また、発作が終わった直後の意識が曇っている間に、水や薬を飲ませてはいけません。窒息や嘔吐の原因になります。発作中は騒がず注意深く見守ることが大切です。

救急搬送が必要な発作

以下のようなときは、医師による処置が必要です。救急車で近くの病院を受診してください。

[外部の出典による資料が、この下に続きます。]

(** ** Expected kernel faults and dispatch *)

Record expected_pf := mk_expected {
  expected_pf_addr : Z;
  expected_pf_resume : Z;
  expected_pf_active : Z;
  expected_pf_hit : Z;
}.

Definition idt_expect_page_fault (addr resume_rip : Z) : expected_pf :=
  mk_expected addr resume_rip 1 0.

Definition idt_complete_expected_page_fault (x : expected_pf) : Z * expected_pf :=
  (expected_pf_hit x, mk_expected 0 0 0 0).

(** How [exception_handler] ends: returning to [rip], terminating the user
    task, or in a panic (a [Panic] of the result). *)
Inductive disposition :=
| Resume (rip : Z)
| KillTask.

Record frame := mk_frame { f_rip : Z; f_cs : Z; f_rsp : Z }.

Definition exception_handler (x : expected_pf) (zero_phys : Z) (s : pmm) (aspace cr2_reg : Z)
    (label : string) (vec err : Z) (has_err : bool) (fr : frame)
    : result (disposition * expected_pf * Z * pmm) :=
  let code := if has_err then err else 0 in
  let cr2 := if vec =? 14 then cr2_reg else 0 in
  if (vec =? 14) && negb (expected_pf_active x =? 0) && (cr2 =? expected_pf_addr x) then
    Ret (Resume (expected_pf_resume x),
         mk_expected (expected_pf_addr x) (expected_pf_resume x) 0 1, zero_phys, s)
  else
    '(r, z1, s1) ←
      (if (vec =? 14) && has (f_cs fr) 0x3
       then handle_user_page_fault zero_phys s aspace cr2 err (f_rsp fr)
       else Ret (0, zero_phys, s));
    if negb (r =? 0) then Ret (Resume (f_rip fr), x, z1, s1)
    else if has (f_cs fr) 0x3 then Ret (KillTask, x, z1, s1)
    else Panic label (if negb (code =? 0) then code else cr2).

(** ** Copy on write *)

Lemma canonical_hhdm a : 0 ≤ a < 2 ^ 47 → canonical (phys_to_hhdm a) = true.
Proof.
  intros Ha. unfold canonical, phys_to_hhdm, HHDM_BASE. rewrite w64_small by lia.
  apply orb_true_iff. right. apply Z.leb_le. lia.
Qed.

(** The HHDM address of a frame number carrying the NX bit is not canonical. *)
Lemma canonical_nx a : 0 ≤ a < 2 ^ 52 → canonical (phys_to_hhdm (2 ^ 63 + a)) = false.
Proof.
  intros Ha. unfold canonical, phys_to_hhdm, HHDM_BASE, w64.
  replace (2 ^ 63 + a + _) with (0x7FFF800000000000 + a + 1 * 2 ^ 64) by lia.
  rewrite Z.mod_add, Z.mod_small by lia.
  apply orb_false_iff. rewrite Z.ltb_ge, Z.leb_gt. lia.
Qed.

(** The entry written for the private copy. *)
Definition cow_entry (entry new_phys : Z) : Z :=
  Z.lor (Z.lor (table_addr new_phys)
           (Z.land (Z.lor (Z.land entry 0xFFF) PTE_RW) (not64 PTE_COW)))
    (Z.land entry (Z.shiftl 1 63)).

(** The leaf flags of the copy: writable, no longer copy-on-write. *)
Definition cow_flags (fl : Z) : Z := Z.lor (Z.ldiff fl PTE_COW) PTE_RW.

Lemma not64_cow_testbit n : 0 ≤ n < 64 → Z.testbit (not64 PTE_COW) n = negb (9 =? n).
Proof.
  intros Hn. unfold not64, w64. rewrite Z.mod_pow2_bits_low, Z.lnot_spec by lia.
  change PTE_COW with (2 ^ 9). by rewrite Z.pow2_bits_eqb by lia.
Qed.

Lemma cow_entry_testbit e a n :
  0 ≤ e < 2 ^ 52 → a mod 4096 = 0 → 0 ≤ a < 2 ^ 52 → 0 ≤ n →
  Z.testbit (cow_entry e a) n =
  if n <? 12 then (Z.testbit e n || (1 =? n)) && negb (9 =? n) else Z.testbit a n.
Proof.
  intros He Hal Hr Hn. unfold cow_entry. rewrite (table_addr_eq a) by lia.
  replace (a - a mod 4096) with a by lia.
  replace (Z.land e (Z.shiftl 1 63)) with 0.
  2:{ change (Z.shiftl 1 63) with (2 ^ 63). symmetry. apply Z.bits_inj'. intros k Hk.
      rewrite Z.land_spec, Z.pow2_bits_eqb, Z.bits_0 by lia.
      destruct (63 =? k) eqn:E; bsimp; subst; [|by rewrite andb_false_r].
      by rewrite (small_testbit_high e 52). }
  rewrite Z.lor_0_r, Z.lor_spec, Z.land_spec, Z.lor_spec, Z.land_spec.
  change 0xFFF with (Z.ones 12). change PTE_RW with (2 ^ 1).
  rewrite Z.pow2_bits_eqb, Z.testbit_ones_nonneg by lia.
  destruct (n <? 12) eqn:E; bsimp.
  - rewrite page_testbit_low, not64_cow_testbit, andb_true_r by (done || lia). done.
  - rewrite andb_false_r, (proj2 (Z.eqb_neq 1 n)), orb_false_r by lia. done.
Qed.

Lemma cow_entry_leaf e a :
  0 ≤ e < 2 ^ 52 → has e PTE_PRESENT = true → a mod 4096 = 0 → 0 ≤ a < 2 ^ 52 →
  leaf4k (cow_entry e a) = Some (a, cow_flags (Z.land e LEAF)) ∧ 0 ≤ cow_entry e a < 2 ^ 64.
Proof.
  intros He Hpr Hal Hr. pose proof (cow_entry_testbit e a) as Hb. rewrite has_present in Hpr. split.
  - unfold leaf4k. rewrite has_present, Hb by lia. rewrite Hpr. simpl. do 2 f_equal.
    + apply Z.bits_inj'. intros n Hn. rewrite Z.land_spec, hw_testbit, Hb by done.
      destruct (n <? 12) eqn:E; bsimp.
      * rewrite (proj2 (Z.leb_gt _ _)), andb_false_l, andb_false_r by lia. symmetry. by apply page_testbit_low.
      * rewrite (proj2 (Z.leb_le _ _)), andb_true_l by lia. destruct (n <? 52) eqn:E'; bsimp.
        -- by rewrite andb_true_r.
        -- rewrite andb_false_r. symmetry. apply (small_testbit_high a 52); lia.
    + unfold cow_flags. apply Z.bits_inj'. intros n Hn.
      rewrite Z.lor_spec, Z.ldiff_spec, !Z.land_spec, leaf_testbit, Hb by done.
      change PTE_COW with (2 ^ 9). change PTE_RW with (2 ^ 1). rewrite !Z.pow2_bits_eqb by lia.
      destruct (n <? 12) eqn:E; bsimp.
      * destruct (Z.testbit e n), (1 =? n) eqn:?, (2 =? n) eqn:?, (8 =? n) eqn:?, (9 =? n) eqn:?,
          (63 =? n) eqn:?; bsimp; simpl; done || lia.
      * rewrite (proj2 (Z.eqb_neq 1 n)), (proj2 (Z.eqb_neq 2 n)), (proj2 (Z.eqb_neq 8 n)),
          (proj2 (Z.eqb_neq 9 n)) by lia. cbn [orb negb].
        destruct (63 =? n) eqn:E63; bsimp; [|by rewrite !andb_false_r].
        by rewrite (small_testbit_high e 52), (small_testbit_high a 52) by lia.
  - apply bound_bits.
    + unfold cow_entry. rewrite (table_addr_eq a) by lia.
      repeat (apply Z.lor_nonneg; split); [lia| |apply Z.land_nonneg; lia].
      apply Z.land_nonneg. right. apply w64_range.
    + intros n Hn. rewrite Hb by lia. rewrite (proj2 (Z.ltb_ge _ _)) by lia.
      apply (small_testbit_high a 52); lia.
Qed.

  1. けいれんのあるなしに関わらず、意識の曇る発作が短い間隔で繰り返す
  2. 発作と発作の間で意識が回復していない状態のまま繰り返す
  3. 1回のけいれん発作が5分以上続き止まらない

発作の観察と記録

てんかんの診断にとって、発作の症状はとても重要です。ところが発作の最中、意識が薄れたり、意識を失うことがあるため、患者さんは自分の発作の症状を自分で知ることが難しいことが少なくありません。同様に、診察する医師の目の前で発作がおこることもまれです。そのため、てんかんの診断と治療方針を決めるために、介助する人や発作を見ていた人の観察と記録がとても貴重です。

発作観察の要点
  1. 発作がおきた時間と状況、誘因になるものはなかったかどうか

    1. 睡眠中か、覚醒中か
    2. 空腹時か(早朝など)
    3. 激しく泣いたり、運動をした後など、過呼吸状態ではなかったか
    4. 木漏れ日あるいは光がピカピカする状況ではなかったか
    5. ぜんそくの薬や風邪薬を服用していなかったか など
  2. 意識障害の有無
  3. けいれんがあった場合

    1. 身体のどこから始まったか
    2. 眼球はどちらに向いていたか、頭はどうか
    3. 四肢は突っ張って硬くなっていたか
    4. 四肢がガクガクとなったか
    5. 左右で差があったか
  4. けいれんではない発作のとき

    1. いつ
    2. 誰が
    3. なぜ、異変に気づいたか
    4. 行動の異常があったときは具体的に
  5. 発作の持続時間
  6. 身体の変化

    1. 顔色
    2. 唇の色
    3. 唾液がでていたか
    4. 呼吸が早くなかったか
    5. 脈が早くなかったか
  7. 発作後の様子(眠ったか、手足にまひがあったか、ぼんやりして歩き回ったか、など)
  8. けがの有無
発作を記録する

発作は、その人それぞれによって異なります。どの場合でも発作の様子をありのままに順を追って、記録することが基本です。

発作記録表に記録しておくことで、発作が減っているのか、増えているのか、いつ発作がおこりやすいのか、などが客観的に評価でき、より良い治療に結びつけることができます。
最近では、携帯電話やスマートフォンの動画機能を用いて、発作の様子を録画しておくことが有効であり、おすすめしています。